Problem: Restate, word for word, the lines from the opening line of the data through the line containing "modelled as lists", both included, and nothing else.
═══ The data
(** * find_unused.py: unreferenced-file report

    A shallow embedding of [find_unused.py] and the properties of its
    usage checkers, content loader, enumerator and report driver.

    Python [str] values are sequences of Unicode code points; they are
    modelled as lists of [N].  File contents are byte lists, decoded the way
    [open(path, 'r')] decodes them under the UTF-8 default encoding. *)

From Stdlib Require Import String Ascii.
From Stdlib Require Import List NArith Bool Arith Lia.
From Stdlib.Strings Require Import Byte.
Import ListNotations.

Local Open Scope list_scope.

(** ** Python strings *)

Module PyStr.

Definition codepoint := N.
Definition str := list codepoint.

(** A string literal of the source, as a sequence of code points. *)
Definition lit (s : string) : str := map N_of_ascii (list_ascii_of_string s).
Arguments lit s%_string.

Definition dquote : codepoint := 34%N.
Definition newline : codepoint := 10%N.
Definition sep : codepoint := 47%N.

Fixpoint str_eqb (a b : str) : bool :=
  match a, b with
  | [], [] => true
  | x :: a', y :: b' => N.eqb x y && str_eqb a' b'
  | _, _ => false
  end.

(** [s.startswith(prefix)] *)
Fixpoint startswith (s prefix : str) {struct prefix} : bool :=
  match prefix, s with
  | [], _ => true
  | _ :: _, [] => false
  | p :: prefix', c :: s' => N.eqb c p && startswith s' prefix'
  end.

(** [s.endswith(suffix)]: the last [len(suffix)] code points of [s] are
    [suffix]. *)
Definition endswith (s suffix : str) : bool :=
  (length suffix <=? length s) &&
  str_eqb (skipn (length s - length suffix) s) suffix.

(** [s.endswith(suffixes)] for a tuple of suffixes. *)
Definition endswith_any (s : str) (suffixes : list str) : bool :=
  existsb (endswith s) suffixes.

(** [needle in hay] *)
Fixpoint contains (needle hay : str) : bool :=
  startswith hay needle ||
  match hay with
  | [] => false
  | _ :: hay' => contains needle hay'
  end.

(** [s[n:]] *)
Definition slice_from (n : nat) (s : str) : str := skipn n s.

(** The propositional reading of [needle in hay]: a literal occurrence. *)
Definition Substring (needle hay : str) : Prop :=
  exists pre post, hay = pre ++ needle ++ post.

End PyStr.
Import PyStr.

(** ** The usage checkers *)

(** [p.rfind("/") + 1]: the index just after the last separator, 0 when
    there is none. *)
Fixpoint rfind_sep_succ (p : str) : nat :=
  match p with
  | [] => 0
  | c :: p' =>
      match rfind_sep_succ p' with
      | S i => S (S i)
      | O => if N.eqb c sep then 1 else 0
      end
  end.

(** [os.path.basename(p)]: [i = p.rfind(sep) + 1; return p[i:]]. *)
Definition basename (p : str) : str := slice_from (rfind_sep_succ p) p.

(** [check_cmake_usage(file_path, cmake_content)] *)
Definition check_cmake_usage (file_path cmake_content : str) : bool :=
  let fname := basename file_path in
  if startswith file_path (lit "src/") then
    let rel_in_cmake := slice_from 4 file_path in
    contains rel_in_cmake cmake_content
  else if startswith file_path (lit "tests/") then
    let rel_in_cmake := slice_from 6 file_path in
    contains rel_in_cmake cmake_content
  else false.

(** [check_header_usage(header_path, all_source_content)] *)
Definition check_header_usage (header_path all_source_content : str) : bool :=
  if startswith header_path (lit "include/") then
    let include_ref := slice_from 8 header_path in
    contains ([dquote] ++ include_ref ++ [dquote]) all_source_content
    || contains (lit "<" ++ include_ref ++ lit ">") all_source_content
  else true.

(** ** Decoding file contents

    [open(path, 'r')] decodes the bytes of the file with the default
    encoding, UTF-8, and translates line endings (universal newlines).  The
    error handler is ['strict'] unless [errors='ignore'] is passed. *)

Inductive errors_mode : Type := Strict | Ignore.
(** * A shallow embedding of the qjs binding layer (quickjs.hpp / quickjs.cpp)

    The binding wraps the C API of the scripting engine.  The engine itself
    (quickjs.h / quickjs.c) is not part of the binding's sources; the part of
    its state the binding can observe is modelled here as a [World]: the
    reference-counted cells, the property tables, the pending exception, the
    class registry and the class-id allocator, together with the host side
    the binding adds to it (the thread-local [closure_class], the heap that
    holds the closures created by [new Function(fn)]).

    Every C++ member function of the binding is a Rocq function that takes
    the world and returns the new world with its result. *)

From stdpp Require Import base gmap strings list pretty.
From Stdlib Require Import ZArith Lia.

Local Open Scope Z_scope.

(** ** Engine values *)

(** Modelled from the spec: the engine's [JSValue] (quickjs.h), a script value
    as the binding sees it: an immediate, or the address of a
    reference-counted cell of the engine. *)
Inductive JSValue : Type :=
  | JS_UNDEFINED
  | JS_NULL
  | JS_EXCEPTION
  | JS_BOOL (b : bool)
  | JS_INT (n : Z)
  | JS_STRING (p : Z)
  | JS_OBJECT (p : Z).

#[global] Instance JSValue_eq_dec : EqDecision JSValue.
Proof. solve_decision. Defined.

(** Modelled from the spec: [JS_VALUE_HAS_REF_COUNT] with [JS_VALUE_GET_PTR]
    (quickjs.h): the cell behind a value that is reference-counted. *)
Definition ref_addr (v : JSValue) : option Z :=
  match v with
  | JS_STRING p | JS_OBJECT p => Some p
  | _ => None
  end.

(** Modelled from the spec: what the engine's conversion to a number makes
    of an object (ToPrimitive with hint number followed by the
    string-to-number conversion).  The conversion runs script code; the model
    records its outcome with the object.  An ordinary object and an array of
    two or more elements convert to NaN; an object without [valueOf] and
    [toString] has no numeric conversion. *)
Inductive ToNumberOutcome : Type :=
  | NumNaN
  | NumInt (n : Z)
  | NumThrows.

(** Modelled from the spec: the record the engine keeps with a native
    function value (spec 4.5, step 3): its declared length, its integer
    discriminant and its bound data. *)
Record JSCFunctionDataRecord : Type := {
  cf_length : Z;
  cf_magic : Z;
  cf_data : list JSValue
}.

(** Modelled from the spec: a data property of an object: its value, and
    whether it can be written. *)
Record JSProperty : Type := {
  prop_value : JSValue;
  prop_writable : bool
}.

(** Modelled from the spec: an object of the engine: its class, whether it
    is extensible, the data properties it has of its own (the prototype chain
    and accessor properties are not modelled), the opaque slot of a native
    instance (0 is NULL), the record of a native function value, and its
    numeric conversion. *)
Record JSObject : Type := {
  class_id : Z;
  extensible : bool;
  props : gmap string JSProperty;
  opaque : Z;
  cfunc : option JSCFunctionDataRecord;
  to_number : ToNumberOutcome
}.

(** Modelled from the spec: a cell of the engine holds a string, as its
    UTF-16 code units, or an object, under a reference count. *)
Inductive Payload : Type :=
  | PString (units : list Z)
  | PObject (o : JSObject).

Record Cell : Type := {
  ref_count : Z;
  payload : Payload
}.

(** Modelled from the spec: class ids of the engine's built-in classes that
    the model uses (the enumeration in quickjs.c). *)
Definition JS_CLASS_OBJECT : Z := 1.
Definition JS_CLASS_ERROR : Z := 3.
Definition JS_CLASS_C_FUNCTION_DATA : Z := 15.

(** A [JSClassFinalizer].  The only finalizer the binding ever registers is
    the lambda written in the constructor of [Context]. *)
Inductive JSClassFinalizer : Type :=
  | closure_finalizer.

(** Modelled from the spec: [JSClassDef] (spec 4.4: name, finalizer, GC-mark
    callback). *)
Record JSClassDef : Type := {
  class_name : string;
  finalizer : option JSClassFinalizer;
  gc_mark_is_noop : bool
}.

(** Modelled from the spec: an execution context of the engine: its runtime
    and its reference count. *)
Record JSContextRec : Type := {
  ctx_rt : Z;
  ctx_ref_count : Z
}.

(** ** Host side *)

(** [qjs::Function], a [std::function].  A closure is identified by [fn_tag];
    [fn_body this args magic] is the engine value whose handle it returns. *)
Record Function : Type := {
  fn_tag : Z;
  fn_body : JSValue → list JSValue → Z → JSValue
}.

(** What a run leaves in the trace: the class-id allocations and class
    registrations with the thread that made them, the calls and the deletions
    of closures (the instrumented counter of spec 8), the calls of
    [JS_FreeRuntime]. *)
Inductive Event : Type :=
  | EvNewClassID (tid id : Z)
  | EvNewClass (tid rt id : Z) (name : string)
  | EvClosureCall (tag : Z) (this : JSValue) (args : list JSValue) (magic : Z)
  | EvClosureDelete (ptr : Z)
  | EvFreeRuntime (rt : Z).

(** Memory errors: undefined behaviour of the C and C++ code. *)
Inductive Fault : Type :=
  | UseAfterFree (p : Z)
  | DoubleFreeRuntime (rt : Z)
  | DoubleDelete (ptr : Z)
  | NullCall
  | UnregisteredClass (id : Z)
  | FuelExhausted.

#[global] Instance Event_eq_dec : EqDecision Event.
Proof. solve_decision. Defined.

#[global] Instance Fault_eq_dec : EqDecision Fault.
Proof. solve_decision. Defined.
══════
Task response:
(** * find_unused.py: unreferenced-file report

    A shallow embedding of [find_unused.py] and the properties of its
    usage checkers, content loader, enumerator and report driver.

    Python [str] values are sequences of Unicode code points; they are
    modelled as lists of [N].  File contents are byte lists, decoded the way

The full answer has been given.